**Exercise aim:** Determine the number of lines in the data below that hold "shiftr"; give nothing but that number.
[Records for processing]
(** * StoneKV: an append-only log with an in-memory index

    A shallow embedding of [stone/stone.go] and the properties of its
    record log, replay, point operations, compaction and backup.

    Conventions of the embedding.
    - A byte is [Byte.byte]; a [[]byte] and a Go [string] are both
      [list byte] (the conversions [string(key)] and [[]byte(key)] copy
      the bytes and are the identity here).
    - Fixed-width integers are [Z] with the wrap-around of every
      conversion written out ([uint32], [uint64], [int64]).
    - The file system maps a path to the contents of the regular file
      there.  A [File] is an open handle: the path it was opened on, its
      file offset, whether it was opened with [O_APPEND], and whether it
      has been closed.
    - Every system call may fail.  The environment decides through an
      [oracle], a schedule of faults consumed one entry per call; an
      exhausted schedule means no further fault.
    - The readers-writer mutex of [Store] is not modelled: the operations
      are run one at a time. *)

From Stdlib Require Import ZArith Lia List.
From Stdlib Require Import Strings.Byte.
From stdpp Require Import gmap strings list fin_maps.

Local Open Scope string_scope.
Local Open Scope list_scope.
Local Open Scope Z_scope.

(** ** Bytes and fixed-width integers *)

Abbreviation bytes := (list byte).

#[global] Instance byte_eq_decision : EqDecision byte := Byte.byte_eq_dec.

#[global] Instance byte_countable : Countable byte :=
  inj_countable Byte.to_N Byte.of_N Byte.of_to_N.

(** [len(b)] of a slice. *)
Definition len {A : Type} (l : list A) : Z := Z.of_nat (length l).

Definition MaxInt64 : Z := 2 ^ 63 - 1.

Definition uint32 (z : Z) : Z := z mod 2 ^ 32.
Definition uint64 (z : Z) : Z := z mod 2 ^ 64.
Definition int64 (z : Z) : Z := (z + 2 ^ 63) mod 2 ^ 64 - 2 ^ 63.

(** [byte(v)]: the low eight bits. *)
Definition byte_of_Z (z : Z) : byte :=
  match Byte.of_N (Z.to_N (z mod 256)) with
  | Some b => b
  | None => x00
  end.

Definition Z_of_byte (b : byte) : Z := Z.of_N (Byte.to_N b).

(** [binary.LittleEndian.PutUint32] and [binary.LittleEndian.Uint32]. *)
Definition PutUint32 (v : Z) : bytes :=
  [byte_of_Z v; byte_of_Z (Z.shiftr v 8);
   byte_of_Z (Z.shiftr v 16); byte_of_Z (Z.shiftr v 24)].

Definition Uint32 (b : bytes) : Z :=
  match b with
  | [b0; b1; b2; b3] =>
      Z.lor (Z.lor (Z.lor (Z_of_byte b0) (Z.shiftl (Z_of_byte b1) 8))
                   (Z.shiftl (Z_of_byte b2) 16))
            (Z.shiftl (Z_of_byte b3) 24)
  | _ => 0
  end.

(** [make([]byte, n)]: a zeroed buffer. *)
Definition make (n : Z) : bytes := replicate (Z.to_nat n) x00.

(** ** Errors and results *)

Inductive error : Type :=
  | EOF                                     (* io.EOF *)
  | ErrUnexpectedEOF                        (* io.ErrUnexpectedEOF *)
  | ErrClosed                               (* os.ErrClosed *)
  | ErrInvalid                              (* EINVAL: offset out of range *)
  | ErrNotExist                             (* ENOENT *)
  | ErrTooLarge                             (* EFBIG: past the largest file offset *)
  | Errno (call : string)                   (* the named call failed in the kernel *)
  | OutOfFuel                               (* artefact of the replay loop's termination measure; never returned *)
  | Errorf (msg : string)                   (* fmt.Errorf(msg) *)
  | Errorf_v (msg : string) (err : error)   (* fmt.Errorf(msg + ": %v", err) *)
  | Errorf_d (msg : string) (d : Z).        (* fmt.Errorf(msg + ": %d", d) *)

Inductive result (A : Type) : Type :=
  | Ok (a : A)
  | Err (e : error).
Arguments Ok {A} a.
Arguments Err {A} e.

(** ** A state and error monad

    Go code mutates its receiver and the file system and then returns an
    error; the effects made before the error stay. *)

Definition ST (S A : Type) : Type := S -> result A * S.

Definition ret {S A : Type} (a : A) : ST S A := fun s => (Ok a, s).

Definition raise {S A : Type} (e : error) : ST S A := fun s => (Err e, s).

Definition bind {S A B : Type} (m : ST S A) (k : A -> ST S B) : ST S B :=
  fun s =>
    match m s with
    | (Ok a, s') => k a s'
    | (Err e, s') => (Err e, s')
    end.

Declare Scope st_scope.
Delimit Scope st_scope with st.
Notation "x <- m ;; k" := (bind m (fun x => k))
  (at level 100, m at next level, right associativity) : st_scope.
Notation "m ;;; k" := (bind m (fun _ => k))
  (at level 100, right associativity) : st_scope.

(** [if err != nil { return fmt.Errorf("msg: %v", err) }] *)
Definition wrap {S A : Type} (msg : string) (m : ST S A) : ST S A :=
  fun s =>
    match m s with
    | (Ok a, s') => (Ok a, s')
    | (Err e, s') => (Err (Errorf_v msg e), s')
    end.

(** [defer d]: [d] runs when [body] returns, whatever it returns; its own
    result is dropped. *)
Definition defer {S A B : Type} (d : ST S B) (body : ST S A) : ST S A :=
  fun s => let '(r, s') := body s in (r, snd (d s')).

(** ** The file system and its faults *)

Inductive fault : Type :=
  | NoFault
  | Fault (n : nat).   (* the call fails; a write has put n bytes before failing *)

Record Sys : Type := mkSys {
  fs : gmap string bytes;
  oracle : list fault
}.

Record File : Type := mkFile {
  f_name : string;
  f_offset : Z;
  f_append : bool;
  f_closed : bool
}.

Record Flags : Type := mkFlags {
  O_CREATE : bool;
  O_TRUNC : bool;
  O_APPEND : bool
}.

Inductive Whence : Type := SeekStart | SeekCurrent.

Definition next_fault (w : Sys) : fault * Sys :=
  match oracle w with
  | [] => (NoFault, w)
  | f :: o => (f, mkSys (fs w) o)
  end.

Definition contents (w : Sys) (path : string) : bytes :=
  default [] (fs w !! path).

Definition set_contents (path : string) (data : bytes) (w : Sys) : Sys :=
  mkSys (<[path := data]> (fs w)) (oracle w).

Definition set_offset (o : Z) (f : File) : File :=
  mkFile (f_name f) o (f_append f) (f_closed f).

(** Bytes [b] written at position [pos] of [data]; a gap past the end is
    filled with zeroes. *)
Definition write_at (pos : nat) (b data : bytes) : bytes :=
  take pos data ++ replicate (pos - length data)%nat x00 ++ b
    ++ drop (pos + length b)%nat data.

(** Where a write on [f] lands: the end of the file under [O_APPEND]. *)
Definition write_pos (f : File) (data : bytes) : nat :=
  if f_append f then length data else Z.to_nat (f_offset f).

Definition put (b : bytes) : ST (File * Sys) unit :=
  fun '(f, w) =>
    let data := contents w (f_name f) in
    let pos := write_pos f data in
    (Ok tt, (set_offset (Z.of_nat (pos + length b)%nat) f,
             set_contents (f_name f) (write_at pos b data) w)).

(** *** System calls and library calls on an open file

    Each takes the handle and the system and returns the handle as the
    call leaves it.  A call on a closed handle fails before it reaches
    the kernel. *)

Definition FileOp (A : Type) : Type := ST (File * Sys) A.

(** [f.Seek(off, whence)]. *)
Definition File_Seek (off : Z) (whence : Whence) : FileOp Z :=
  fun '(f, w) =>
    if f_closed f then (Err ErrClosed, (f, w)) else
    match next_fault w with
    | (Fault _, w') => (Err (Errno "seek"), (f, w'))
    | (NoFault, w') =>
        let target := match whence with
                      | SeekStart => off
                      | SeekCurrent => f_offset f + off
                      end in
        if (target <? 0) || (MaxInt64 <? target)
        then (Err ErrInvalid, (f, w'))
        else (Ok target, (set_offset target f, w'))
    end.

(** [f.Read(b)]: the buffer [b] as the call leaves it, and the count.
    A read of a regular file returns what is there, up to [len(b)];
    nothing there is [io.EOF], except for an empty buffer. *)
Definition File_Read (b : bytes) : FileOp (Z * bytes) :=
  fun '(f, w) =>
    if f_closed f then (Err ErrClosed, (f, w)) else
    match b with
    | [] => (Ok (0, []), (f, w))
    | _ :: _ =>
        match next_fault w with
        | (Fault _, w') => (Err (Errno "read"), (f, w'))
        | (NoFault, w') =>
            let avail := drop (Z.to_nat (f_offset f)) (contents w' (f_name f)) in
            let got := take (length b) avail in
            match got with
            | [] => (Err EOF, (f, w'))
            | _ :: _ =>
                (Ok (len got, got ++ drop (length got) b),
                 (set_offset (f_offset f + len got) f, w'))
            end
        end
    end.

(** [io.ReadFull(f, buf)] with [len(buf) = n]: exactly [n] bytes, or
    [io.EOF] when none was there, or [io.ErrUnexpectedEOF] when the file
    ended after some. *)
Definition io_ReadFull (n : nat) : FileOp bytes :=
  fun '(f, w) =>
    if f_closed f then (Err ErrClosed, (f, w)) else
    match next_fault w with
    | (Fault _, w') => (Err (Errno "read"), (f, w'))
    | (NoFault, w') =>
        let avail := drop (Z.to_nat (f_offset f)) (contents w' (f_name f)) in
        let got := take n avail in
        let f' := set_offset (f_offset f + len got) f in
        if decide (length got = n) then (Ok got, (f', w'))
        else match got with
             | [] => (Err EOF, (f', w'))
             | _ :: _ => (Err ErrUnexpectedEOF, (f', w'))
             end
    end.

(** [binary.Read(f, binary.LittleEndian, &x)] for [x] a [byte] and for
    [x] a [uint32]. *)
Definition binary_Read_byte : FileOp byte :=
  (b <- io_ReadFull 1 ;; ret (List.hd x00 b))%st.

Definition binary_Read_uint32 : FileOp Z :=
  (b <- io_ReadFull 4 ;; ret (Uint32 b))%st.

(** [f.Write(b)]: all of [b] or an error.  A failing write may have put
    a proper prefix of [b]; a write that would grow the file past the
    largest offset fails with nothing written. *)
Definition File_Write (b : bytes) : FileOp Z :=
  fun '(f, w) =>
    if f_closed f then (Err ErrClosed, (f, w)) else
    match next_fault w with
    | (Fault n, w') =>
        let part := take (Nat.min n (Nat.pred (length b))) b in
        (Err (Errno "write"), snd (put part (f, w')))
    | (NoFault, w') =>
        let data := contents w' (f_name f) in
        if MaxInt64 <? Z.of_nat (write_pos f data) + len b
        then (Err ErrTooLarge, (f, w'))
        else (Ok (len b), snd (put b (f, w')))
    end.

(** [f.Stat()] followed by [.Size()]. *)
Definition File_Stat_Size : FileOp Z :=
  fun '(f, w) =>
    if f_closed f then (Err ErrClosed, (f, w)) else
    match next_fault w with
    | (Fault _, w') => (Err (Errno "stat"), (f, w'))
    | (NoFault, w') => (Ok (int64 (len (contents w' (f_name f)))), (f, w'))
    end.

(** [f.Close()]: the handle is closed even when the call reports an
    error. *)
Definition File_Close : FileOp unit :=
  fun '(f, w) =>
    if f_closed f then (Err ErrClosed, (f, w)) else
    let f' := mkFile (f_name f) (f_offset f) (f_append f) true in
    match next_fault w with
    | (Fault _, w') => (Err (Errno "close"), (f', w'))
    | (NoFault, w') => (Ok tt, (f', w'))
    end.

(** *** Calls on paths *)

Definition IO (A : Type) : Type := ST Sys A.

(** [os.OpenFile(path, flag, 0666)]. *)
Definition os_OpenFile (path : string) (flag : Flags) : IO File :=
  fun w =>
    match next_fault w with
    | (Fault _, w') => (Err (Errno "open"), w')
    | (NoFault, w') =>
        let f := mkFile path 0 (O_APPEND flag) false in
        match fs w' !! path with
        | None =>
            if O_CREATE flag then (Ok f, set_contents path [] w')
            else (Err ErrNotExist, w')
        | Some data =>
            if O_TRUNC flag then (Ok f, set_contents path [] w')
            else (Ok f, w')
        end
    end.

Definition O_RDONLY : Flags := mkFlags false false false.

(** [os.Open(path)]. *)
Definition os_Open (path : string) : IO File := os_OpenFile path O_RDONLY.

(** [os.Rename(oldpath, newpath)]: the file at [oldpath] replaces the one
    at [newpath], in one step. *)
Definition os_Rename (oldpath newpath : string) : IO unit :=
  fun w =>
    match next_fault w with
    | (Fault _, w') => (Err (Errno "rename"), w')
    | (NoFault, w') =>
        match fs w' !! oldpath with
        | None => (Err ErrNotExist, w')
        | Some data =>
            (Ok tt, mkSys (<[newpath := data]> (delete oldpath (fs w'))) (oracle w'))
        end
    end.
[/Records for processing]
**Your solution:** 2